When not provided the "default" run config is used.
By default, DQX is installed in the user home directory (under /Users/<user>/.dqx
). You can also install DQX globally
by setting 'DQX_FORCE_INSTALL' environment variable. The following options are available:
DQX_FORCE_INSTALL=global databricks labs install dqx
: will force the installation to be for root only (/Applications/dqx
)DQX_FORCE_INSTALL=user databricks labs install dqx
: will force the installation to be for user only (/Users/<user>/.dqx
)
To list all installed dqx workflows in the workspace and their latest run state, execute the following command:
databricks labs dqx workflows
Install the tool on the Databricks cluster
After you install the tool on the workspace, you need to install the DQX package on a Databricks cluster. You can install the DQX library either from PYPI or use a wheel file generated as part of the installation in the workspace.

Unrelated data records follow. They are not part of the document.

(** * 2-Aside funding service: batch matching and settlement

    A shallow embedding of the batch matching and settlement engine of the
    funding service ([funding-service/celery_batch_matching.py],
    [funding-service/auto_matcher.py] and the settlement endpoints of
    [funding-service/main.py]), with the properties stated about it.

    Conventions of the embedding.
    - A [Numeric(18, 2)] / [Decimal] amount is an exact decimal number with
      two fractional digits; it is represented by the integer number of
      hundredths, a [Z].  Sums, differences, comparisons and [min] of such
      amounts are exact in Python, hence are the ones of [Z].
    - A [DateTime] is the number of microseconds since the epoch, a [Z]; a
      nullable column is an [option].  All the readings of the clock made by
      one call of an operation are the same instant [now], an argument.
    - A [UUID] primary key is a [positive]; a table is a finite map from the
      primary key to the row, so that [db.query(T).filter(T.id == k).first()]
      is the lookup [table !! k].  [uuid.uuid4()] draws the key from the
      counter [next_uuid] of the database.
    - The SQLAlchemy session is the database value itself: a row loaded twice
      is one object (identity map), so a list of loaded rows is a list of
      keys that are read again from the tables when the code reads the
      objects again.  An operation returns the committed database; a path
      that rolls back returns the database it was given.
    - The columns that none of the operations below reads or writes (the
      legacy columns, the dispute columns, the referral columns) are left
      out.  The operations are the two tasks of the merge cycle and of the
      deadline sweep, the automatic matcher, and the endpoints that create
      or cancel a request, upload or confirm a proof and ask for an
      extension.
    - The schedule of the merges ([funding-service/merge_scheduler.py]), the
      two tasks that create the merge cycles and queue their runs, the
      opt-in of the join window and the administrator's endpoints that
      match two requests by hand, unblock a user and run the matcher come
      after the example states.  The [User] rows, which the funding service
      only reads, are a finite map of their own, an argument of the
      endpoints that read them. *)

From Stdlib Require Import ZArith Lia List.
From stdpp Require Import base option list gmap strings fin_maps.

Local Open Scope Z_scope.

(** ** Data model ([shared/models.py]) *)

Abbreviation uuid := positive.
Abbreviation datetime := Z.
Abbreviation Decimal := Z.

(** [timedelta(hours=h)], [timedelta(minutes=m)] in microseconds. *)
Definition timedelta_hours (h : Z) : Z := h * 3600 * 1000000.
Definition timedelta_minutes (m : Z) : Z := m * 60 * 1000000.

Inductive CurrencyEnum := NAIRA | USDT.

#[global] Instance CurrencyEnum_eq_dec : EqDecision CurrencyEnum.
Proof. solve_decision. Defined.

Module Wallet.
Record t := Build {
  user_id : uuid;
  currency : CurrencyEnum;
  balance : Decimal;
  total_deposited : Decimal;
  is_blocked : bool;
  block_reason : option string;
  bank_details_id : option uuid;
  wallet_address : option string }.

Definition with_balance (b d : Decimal) (w : t) : t :=
  Build (user_id w) (currency w) b d (is_blocked w) (block_reason w)
        (bank_details_id w) (wallet_address w).

Definition with_block (blocked : bool) (reason : option string) (w : t) : t :=
  Build (user_id w) (currency w) (balance w) (total_deposited w) blocked reason
        (bank_details_id w) (wallet_address w).
End Wallet.

Module FundingRequest.
Record t := Build {
  wallet_id : uuid;
  amount : Decimal;
  amount_remaining : Decimal;
  is_fully_matched : bool;
  is_completed : bool;
  opted_in : bool;
  opted_in_at : option datetime;
  merge_cycle_id : option uuid;
  requested_at : datetime;
  matched_at : option datetime }.

Definition with_amount_remaining (a : Decimal) (r : t) : t :=
  Build (wallet_id r) (amount r) a (is_fully_matched r) (is_completed r)
        (opted_in r) (opted_in_at r) (merge_cycle_id r) (requested_at r) (matched_at r).

Definition with_matched (c : uuid) (now : datetime) (r : t) : t :=
  Build (wallet_id r) (amount r) (amount_remaining r) true (is_completed r)
        (opted_in r) (opted_in_at r) (Some c) (requested_at r) (Some now).

Definition with_is_completed (b : bool) (r : t) : t :=
  Build (wallet_id r) (amount r) (amount_remaining r) (is_fully_matched r) b
        (opted_in r) (opted_in_at r) (merge_cycle_id r) (requested_at r) (matched_at r).
End FundingRequest.

Module WithdrawalRequest.
Record t := Build {
  wallet_id : uuid;
  amount : Decimal;
  amount_remaining : Decimal;
  is_fully_matched : bool;
  is_completed : bool;
  opted_in : bool;
  opted_in_at : option datetime;
  merge_cycle_id : option uuid;
  requested_at : datetime;
  matched_at : option datetime;
  is_priority : bool;
  priority_timestamp : option datetime;
  failed_match_count : Z }.

Definition with_amount_remaining (a : Decimal) (r : t) : t :=
  Build (wallet_id r) (amount r) a (is_fully_matched r) (is_completed r)
        (opted_in r) (opted_in_at r) (merge_cycle_id r) (requested_at r) (matched_at r)
        (is_priority r) (priority_timestamp r) (failed_match_count r).

Definition with_matched (c : uuid) (now : datetime) (r : t) : t :=
  Build (wallet_id r) (amount r) (amount_remaining r) true (is_completed r)
        (opted_in r) (opted_in_at r) (Some c) (requested_at r) (Some now)
        (is_priority r) (priority_timestamp r) (failed_match_count r).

There are multiple ways to install libraries in a Databricks cluster (see here). For example, you can install DQX directly from a notebook cell as follows:
# using PYPI package:
%pip install databricks-labs-dqx
# using wheel file, DQX installed for the current user:
%pip install /Workspace/Users/<user-name>/.dqx/wheels/databricks_labs_dqx-*.whl
# using wheel file, DQX installed globally:
%pip install /Applications/dqx/wheels/databricks_labs_dqx-*.whl
Restart the kernel after the package is installed in the notebook:
# in a separate cell run:
dbutils.library.restartPython()
Upgrade DQX in the Databricks workspace
Verify that DQX is installed:
databricks labs installed
Upgrade DQX via Databricks CLI:
databricks labs upgrade dqx
Uninstall DQX from the Databricks workspace
Uninstall DQX via Databricks CLI:
databricks labs uninstall dqx
Databricks CLI will confirm a few options:
- Whether you want to remove all dqx artefacts from the workspace as well. Defaults to 'no'.